My idea on paying your dues...If I want to become a doctor, I don't mind sweeping the hospital floors, if I know the overall experience would be beneficial. But, it seems like i'm taking out the trash and will never be seen as a potential physician... I am a humble person, hard to believe, I do not think any task is menial, I am above nothing. I believe in the "I wouldn't ask someone to do something, I wouldn't do" philosophy. In my practice, I give max effort and energy. As of late though, the work I do doesn't motivate me, the environment I work in is drastically change from what I once knew it as, and I feel it deteriorating my work-ethic and "spirit."

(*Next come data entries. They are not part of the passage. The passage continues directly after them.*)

(** C22: [free] of a block that is held: the call returns within a number of steps
    that is linear in the list, the bytes of the block become free and no others
    do, the blocks that are still held keep every byte, and the list is again in
    order with no two free blocks side by side. *)
Theorem free_correct (base h0 : Z) (s : ust) (L : blocks) (A : gmap Z Z) (a n : Z) (fuel : nat) :
  heap base h0 s L A -> A !! a = Some n -> (2 * length L + 2 <= fuel)%nat ->
  exists s' L', free fuel (a + HDR) s = Some s' /\ heap base h0 s' L' (delete a A) /\ keeps (delete a A) s s' /\ u_brk s' = u_brk s /\
    (forall x, inside L' x <-> inside L x \/ a <= x < a + HDR * n).
Proof. apply free_heap. Qed.

(** [free] undoes [malloc]: after a block has been asked for and given back,
    the program holds what it held before, and the free bytes are those that were
    free before and those by which the process has grown. *)
Theorem malloc_free (grants : Z -> bool) (base h0 : Z) (s : ust) (L : blocks) (A : gmap Z Z) (nbytes : Z) (fuel : nat) :
  (forall b, grants b = true -> b <= 2 ^ 35) -> heap base h0 s L A -> 0 <= nbytes <= 2 ^ 31 - 32 -> (4 * length L + 8 <= fuel)%nat ->
  exists s1 r, malloc grants fuel base nbytes s = Some (s1, r) /\
    (r <> 0 -> exists N, forall fuel', (N <= fuel')%nat -> exists s2 L2, free fuel' r s1 = Some s2 /\ heap base h0 s2 L2 A /\ keeps A s s2 /\
       forall x, inside L2 x <-> inside L x \/ u_brk s <= x < u_brk s2).
Proof.
  intros Hmem Hh Hb Hf. destruct (malloc_heap grants base h0 s L A nbytes fuel Hmem Hh Hb Hf) as (s1 & r & E & Hk & [(Hr & Hnone & _ & L1 & Hh1 & Hin)|(Er & _)]);
    [|exists s1, r; split; [done|]; intros H; by destruct H]. exists s1, r. split; [done|]. intros _. exists (2 * length L1 + 2)%nat. intros fuel' Hf'.
  destruct (free_heap base h0 s1 L1 _ (r - HDR) (units nbytes) fuel' Hh1 (lookup_insert_eq _ _ _) Hf') as (s2 & L2 & Ef & Hh2 & Hk2 & Hbrk & Hin2).
  rewrite delete_insert_id in * by done. replace (r - HDR + HDR) with r in Ef by lia. exists s2, L2. split; [done|]. split; [done|]. split.
  - intros x Hx. rewrite Hk2 by done. by apply Hk.
  - intros x. rewrite Hin2, <- Hin, Hbrk. done.
Qed.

Bottom line, my goal in life is to improve society and help my community overcome obstacles and empowering them to achieve their dreams. This can take on many forms, but I have chosen progressing my community through educational outreach. I Know that education is the greatest transformative agent in society. With that being said, I have no problem, being in an entry-level position for years, doing what I LOVE. I have no issue "paying my dues" and putting in years of effort to progress my aspirations.

I am free willed, an independent thinker, and hate hierarchical structures. I need to move forward and find an environment the feeds into my passion and helps me progress.


Where are you in your life? What aspirations do you still seek? Have you been complacent in life? Are you moving forward and following your dreams? What hinders you from being successful? What do you want to accomplish next?

These are questions I will ask myself to continual self-assess my progress in life. Helping me reflect on where I've been and where I want to go.

Sunday, August 2, 2009

Jungle Cruise

So I just returned from a great weekend of visiting family and friends. Friday was dedicated to my grandparents and chilling with them was awesome! I love hang out with my family, retracing my roots, and slowing life down. Saturday was all about the college buddies and fraternity brothers. JHAB, was awesome and it was great to reconnect and see the progress my friends have made since graduating college. Today was spent on quality time with my younger brother, which included hanging out at the happiest place on earth, Disneyland! Pretty tired from the drive back, but decided to write a quick post.

So a couple things have been running through my mind. First, the idea of "success as the best type of revenge." Think about it... everyone in their life, some more than others, have been disregarded, underestimated, over-looked, doubted or been told you "you cant do that" or "you will never become that." The black child who tells his doctor he wants to be just like him, just to get told "you'll never be one." Later on in life, that same boy becomes a world-renowned physician. Or a peasant women from the fields of Guatemala, being underestimated/disregarded for being a women. Deprived of schooling, she self educates and wins a Nobel peace prize. Even in my community, kids being told the wouldn't make it in life, they should drop out, sell drugs or join the military. They turn around, deny the haters their pleasure and become college graduates! The resiliency of these types of people is astounding! I have also found myself standing victorious over my nay-sayers and doubters, and it feels great. I am realizing the best response to oppressive/negative ill-will is success. It is the the power to overcome all the doubts and succeed; surpassing expectation and crushing peoples hopes for your failure. If you are reading this, I am sure you have had a situation or experience you can relate to. How great does it feel when you prove someone wrong? I equate that feeling to stick my middle fingers in the air and saying "look at me now, puto!" Okay, I know its not proper to flip someone off or taunt or say "puto," but that is the feeling I get. Middle Fingers in the air, asking people to keep doubting me, because they only fuel my drive and success.

And the second idea floating around my mind is having the "fear of failure, fueling your success"... Goodnight y'all, keep living that West LA lifestyle!